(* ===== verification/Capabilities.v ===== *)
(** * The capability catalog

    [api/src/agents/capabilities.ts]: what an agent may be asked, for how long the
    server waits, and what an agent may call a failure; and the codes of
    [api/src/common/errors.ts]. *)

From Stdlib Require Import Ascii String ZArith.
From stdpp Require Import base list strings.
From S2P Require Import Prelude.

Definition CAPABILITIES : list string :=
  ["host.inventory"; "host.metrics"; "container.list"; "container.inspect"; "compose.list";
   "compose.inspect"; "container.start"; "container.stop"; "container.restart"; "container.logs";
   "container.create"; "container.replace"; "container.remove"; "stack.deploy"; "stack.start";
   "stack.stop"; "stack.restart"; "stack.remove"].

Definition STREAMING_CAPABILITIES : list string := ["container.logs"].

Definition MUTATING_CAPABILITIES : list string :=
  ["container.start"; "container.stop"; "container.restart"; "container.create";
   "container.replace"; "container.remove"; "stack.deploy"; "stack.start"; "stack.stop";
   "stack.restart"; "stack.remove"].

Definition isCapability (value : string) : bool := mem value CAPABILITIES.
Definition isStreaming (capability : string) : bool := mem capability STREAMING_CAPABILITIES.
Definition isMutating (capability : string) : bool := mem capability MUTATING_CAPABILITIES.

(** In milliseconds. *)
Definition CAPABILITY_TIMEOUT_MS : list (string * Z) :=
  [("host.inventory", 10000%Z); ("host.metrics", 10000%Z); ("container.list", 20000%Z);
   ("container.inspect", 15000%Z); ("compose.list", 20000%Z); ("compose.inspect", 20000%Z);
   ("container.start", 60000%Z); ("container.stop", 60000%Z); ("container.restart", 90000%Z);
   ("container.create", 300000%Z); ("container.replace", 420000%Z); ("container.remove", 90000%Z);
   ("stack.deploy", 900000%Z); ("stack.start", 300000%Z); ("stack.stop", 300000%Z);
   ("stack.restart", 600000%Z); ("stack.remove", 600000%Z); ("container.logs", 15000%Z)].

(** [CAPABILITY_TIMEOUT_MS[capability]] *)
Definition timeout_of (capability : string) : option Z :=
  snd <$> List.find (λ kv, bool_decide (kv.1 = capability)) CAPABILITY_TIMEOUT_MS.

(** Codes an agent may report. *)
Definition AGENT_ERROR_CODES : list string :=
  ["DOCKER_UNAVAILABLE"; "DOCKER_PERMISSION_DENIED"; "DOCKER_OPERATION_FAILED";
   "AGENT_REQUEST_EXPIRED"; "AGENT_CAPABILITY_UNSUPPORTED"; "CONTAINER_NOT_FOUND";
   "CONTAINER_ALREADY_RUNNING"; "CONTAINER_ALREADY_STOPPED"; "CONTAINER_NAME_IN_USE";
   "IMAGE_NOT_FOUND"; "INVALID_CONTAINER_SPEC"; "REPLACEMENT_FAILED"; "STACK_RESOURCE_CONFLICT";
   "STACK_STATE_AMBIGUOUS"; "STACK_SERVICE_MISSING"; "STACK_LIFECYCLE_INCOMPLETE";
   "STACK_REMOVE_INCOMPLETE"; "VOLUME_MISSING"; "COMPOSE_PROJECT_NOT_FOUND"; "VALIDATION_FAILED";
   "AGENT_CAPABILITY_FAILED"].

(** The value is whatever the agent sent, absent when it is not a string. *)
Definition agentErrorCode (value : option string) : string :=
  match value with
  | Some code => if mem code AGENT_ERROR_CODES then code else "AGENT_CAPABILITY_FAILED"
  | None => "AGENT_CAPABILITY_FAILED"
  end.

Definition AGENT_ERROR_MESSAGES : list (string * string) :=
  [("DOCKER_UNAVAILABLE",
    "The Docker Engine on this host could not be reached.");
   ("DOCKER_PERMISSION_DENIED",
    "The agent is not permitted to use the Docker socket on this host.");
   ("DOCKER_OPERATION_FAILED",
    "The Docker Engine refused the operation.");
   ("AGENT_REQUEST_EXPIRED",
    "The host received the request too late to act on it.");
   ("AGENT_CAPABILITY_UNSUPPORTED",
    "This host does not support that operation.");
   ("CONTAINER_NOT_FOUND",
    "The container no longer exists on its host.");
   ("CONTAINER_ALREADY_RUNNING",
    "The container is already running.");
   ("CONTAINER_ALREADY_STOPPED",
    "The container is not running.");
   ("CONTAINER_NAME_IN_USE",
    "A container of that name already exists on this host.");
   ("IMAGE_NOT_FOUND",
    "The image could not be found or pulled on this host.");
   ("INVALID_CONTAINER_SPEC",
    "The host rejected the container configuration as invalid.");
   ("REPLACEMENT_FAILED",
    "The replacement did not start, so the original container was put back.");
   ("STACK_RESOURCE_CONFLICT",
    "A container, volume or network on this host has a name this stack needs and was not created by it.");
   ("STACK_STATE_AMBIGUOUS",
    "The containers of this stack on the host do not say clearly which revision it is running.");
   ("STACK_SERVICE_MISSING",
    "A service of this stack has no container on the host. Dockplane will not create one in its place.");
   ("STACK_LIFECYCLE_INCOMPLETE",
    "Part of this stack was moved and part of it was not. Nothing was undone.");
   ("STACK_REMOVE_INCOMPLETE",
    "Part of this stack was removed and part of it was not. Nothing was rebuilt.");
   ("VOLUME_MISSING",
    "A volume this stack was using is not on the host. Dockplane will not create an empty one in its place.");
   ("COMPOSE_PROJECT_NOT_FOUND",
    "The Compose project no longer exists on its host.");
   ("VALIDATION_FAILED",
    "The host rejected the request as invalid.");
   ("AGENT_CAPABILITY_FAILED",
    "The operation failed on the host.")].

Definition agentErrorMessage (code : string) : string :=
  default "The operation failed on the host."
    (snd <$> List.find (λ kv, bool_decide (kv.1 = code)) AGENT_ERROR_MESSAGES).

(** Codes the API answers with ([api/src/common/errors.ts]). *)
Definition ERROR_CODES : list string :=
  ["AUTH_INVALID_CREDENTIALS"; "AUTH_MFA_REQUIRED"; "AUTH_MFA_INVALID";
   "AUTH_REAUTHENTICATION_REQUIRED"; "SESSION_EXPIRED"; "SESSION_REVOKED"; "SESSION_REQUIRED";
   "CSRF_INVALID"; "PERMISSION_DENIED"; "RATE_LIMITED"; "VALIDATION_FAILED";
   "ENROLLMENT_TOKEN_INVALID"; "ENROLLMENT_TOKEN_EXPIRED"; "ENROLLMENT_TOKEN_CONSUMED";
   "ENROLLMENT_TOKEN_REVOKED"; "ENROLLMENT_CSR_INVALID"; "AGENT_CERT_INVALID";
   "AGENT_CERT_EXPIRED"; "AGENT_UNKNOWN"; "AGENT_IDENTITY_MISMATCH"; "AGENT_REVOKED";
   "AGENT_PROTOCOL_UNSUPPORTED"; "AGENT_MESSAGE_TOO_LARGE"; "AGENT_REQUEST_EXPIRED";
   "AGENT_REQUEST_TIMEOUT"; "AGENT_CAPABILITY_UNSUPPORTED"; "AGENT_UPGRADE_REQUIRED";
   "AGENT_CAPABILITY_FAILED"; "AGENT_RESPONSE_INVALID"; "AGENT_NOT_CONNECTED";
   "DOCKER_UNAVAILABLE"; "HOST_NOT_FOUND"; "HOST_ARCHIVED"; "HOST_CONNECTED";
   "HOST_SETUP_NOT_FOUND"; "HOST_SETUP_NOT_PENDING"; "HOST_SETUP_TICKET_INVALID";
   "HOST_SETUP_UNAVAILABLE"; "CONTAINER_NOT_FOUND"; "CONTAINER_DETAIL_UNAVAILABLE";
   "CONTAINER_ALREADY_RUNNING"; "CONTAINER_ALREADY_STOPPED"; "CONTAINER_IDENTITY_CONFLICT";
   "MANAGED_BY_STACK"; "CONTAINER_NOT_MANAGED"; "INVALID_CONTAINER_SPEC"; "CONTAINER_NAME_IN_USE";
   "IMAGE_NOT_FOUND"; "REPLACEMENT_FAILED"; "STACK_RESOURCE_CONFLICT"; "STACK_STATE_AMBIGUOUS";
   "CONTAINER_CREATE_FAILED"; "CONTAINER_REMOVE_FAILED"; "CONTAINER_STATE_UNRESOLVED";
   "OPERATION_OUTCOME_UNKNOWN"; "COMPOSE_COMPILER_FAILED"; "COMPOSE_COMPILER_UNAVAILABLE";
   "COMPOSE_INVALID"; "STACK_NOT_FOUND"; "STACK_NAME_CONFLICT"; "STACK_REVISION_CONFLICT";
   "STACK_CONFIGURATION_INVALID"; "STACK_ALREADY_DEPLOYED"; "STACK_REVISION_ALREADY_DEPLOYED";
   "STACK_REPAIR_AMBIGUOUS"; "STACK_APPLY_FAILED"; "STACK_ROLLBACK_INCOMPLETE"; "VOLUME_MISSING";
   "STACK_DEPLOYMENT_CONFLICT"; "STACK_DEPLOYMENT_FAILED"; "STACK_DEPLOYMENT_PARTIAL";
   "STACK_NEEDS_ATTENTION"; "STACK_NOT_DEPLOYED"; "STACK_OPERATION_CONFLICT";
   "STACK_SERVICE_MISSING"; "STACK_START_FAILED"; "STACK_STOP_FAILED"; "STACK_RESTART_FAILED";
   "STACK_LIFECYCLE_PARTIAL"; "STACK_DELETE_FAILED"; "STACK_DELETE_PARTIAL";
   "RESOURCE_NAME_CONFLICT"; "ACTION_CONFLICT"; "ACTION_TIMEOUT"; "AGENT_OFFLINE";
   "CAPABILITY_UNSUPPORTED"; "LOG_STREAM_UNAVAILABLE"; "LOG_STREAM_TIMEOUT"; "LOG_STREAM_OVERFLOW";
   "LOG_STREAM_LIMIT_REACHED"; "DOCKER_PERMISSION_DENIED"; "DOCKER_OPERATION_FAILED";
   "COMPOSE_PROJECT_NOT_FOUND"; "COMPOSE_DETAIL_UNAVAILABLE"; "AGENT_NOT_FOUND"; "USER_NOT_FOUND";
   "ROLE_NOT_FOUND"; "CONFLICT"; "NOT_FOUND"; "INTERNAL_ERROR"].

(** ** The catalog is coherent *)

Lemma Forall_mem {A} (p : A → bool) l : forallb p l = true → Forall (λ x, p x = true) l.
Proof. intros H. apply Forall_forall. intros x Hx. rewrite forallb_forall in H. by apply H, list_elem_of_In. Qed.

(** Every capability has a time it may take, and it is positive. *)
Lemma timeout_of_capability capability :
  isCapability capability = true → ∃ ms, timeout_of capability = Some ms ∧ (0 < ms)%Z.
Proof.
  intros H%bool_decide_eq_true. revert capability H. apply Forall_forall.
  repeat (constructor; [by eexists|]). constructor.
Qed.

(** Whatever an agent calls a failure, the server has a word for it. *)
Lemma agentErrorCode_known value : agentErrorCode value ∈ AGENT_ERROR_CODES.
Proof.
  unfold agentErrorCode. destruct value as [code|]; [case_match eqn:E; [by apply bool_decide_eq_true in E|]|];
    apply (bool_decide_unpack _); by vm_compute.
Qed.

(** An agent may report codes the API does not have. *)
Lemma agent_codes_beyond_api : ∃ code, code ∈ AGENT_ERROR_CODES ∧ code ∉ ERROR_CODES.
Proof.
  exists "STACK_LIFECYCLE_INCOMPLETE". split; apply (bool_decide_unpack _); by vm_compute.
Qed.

# # # #

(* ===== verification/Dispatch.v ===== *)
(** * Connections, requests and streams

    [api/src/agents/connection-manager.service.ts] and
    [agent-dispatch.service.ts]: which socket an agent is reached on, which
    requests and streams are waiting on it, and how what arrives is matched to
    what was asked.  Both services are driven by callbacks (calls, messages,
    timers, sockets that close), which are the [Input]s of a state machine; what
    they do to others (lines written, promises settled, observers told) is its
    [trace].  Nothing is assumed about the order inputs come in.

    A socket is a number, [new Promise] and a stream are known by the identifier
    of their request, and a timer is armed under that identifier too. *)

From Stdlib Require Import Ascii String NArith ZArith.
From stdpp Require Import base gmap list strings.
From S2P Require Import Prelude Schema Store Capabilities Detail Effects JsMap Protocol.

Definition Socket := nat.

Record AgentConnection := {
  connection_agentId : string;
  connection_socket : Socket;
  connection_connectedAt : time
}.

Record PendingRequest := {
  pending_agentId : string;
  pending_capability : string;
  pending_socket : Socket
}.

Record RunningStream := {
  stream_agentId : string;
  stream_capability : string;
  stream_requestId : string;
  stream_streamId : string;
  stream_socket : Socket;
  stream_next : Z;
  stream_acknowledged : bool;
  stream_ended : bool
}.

# # # #

### YOUR INSTRUCTIONS
Exact duplication is required for the lines above, from the line that contains "(* ===== verification/Capabilities.v ===== *)" to the line that contains "(** In milliseconds. *)", inclusive; omit all others.

### ANSWER BOX
(* ===== verification/Capabilities.v ===== *)
(** * The capability catalog

    [api/src/agents/capabilities.ts]: what an agent may be asked, for how long the
    server waits, and what an agent may call a failure; and the codes of
    [api/src/common/errors.ts]. *)

From Stdlib Require Import Ascii String ZArith.
From stdpp Require Import base list strings.
From S2P Require Import Prelude.

Definition CAPABILITIES : list string :=
  ["host.inventory"; "host.metrics"; "container.list"; "container.inspect"; "compose.list";
   "compose.inspect"; "container.start"; "container.stop"; "container.restart"; "container.logs";
   "container.create"; "container.replace"; "container.remove"; "stack.deploy"; "stack.start";
   "stack.stop"; "stack.restart"; "stack.remove"].

Definition STREAMING_CAPABILITIES : list string := ["container.logs"].

Definition MUTATING_CAPABILITIES : list string :=
  ["container.start"; "container.stop"; "container.restart"; "container.create";
   "container.replace"; "container.remove"; "stack.deploy"; "stack.start"; "stack.stop";
   "stack.restart"; "stack.remove"].

Definition isCapability (value : string) : bool := mem value CAPABILITIES.
Definition isStreaming (capability : string) : bool := mem capability STREAMING_CAPABILITIES.
Definition isMutating (capability : string) : bool := mem capability MUTATING_CAPABILITIES.

(** In milliseconds. *)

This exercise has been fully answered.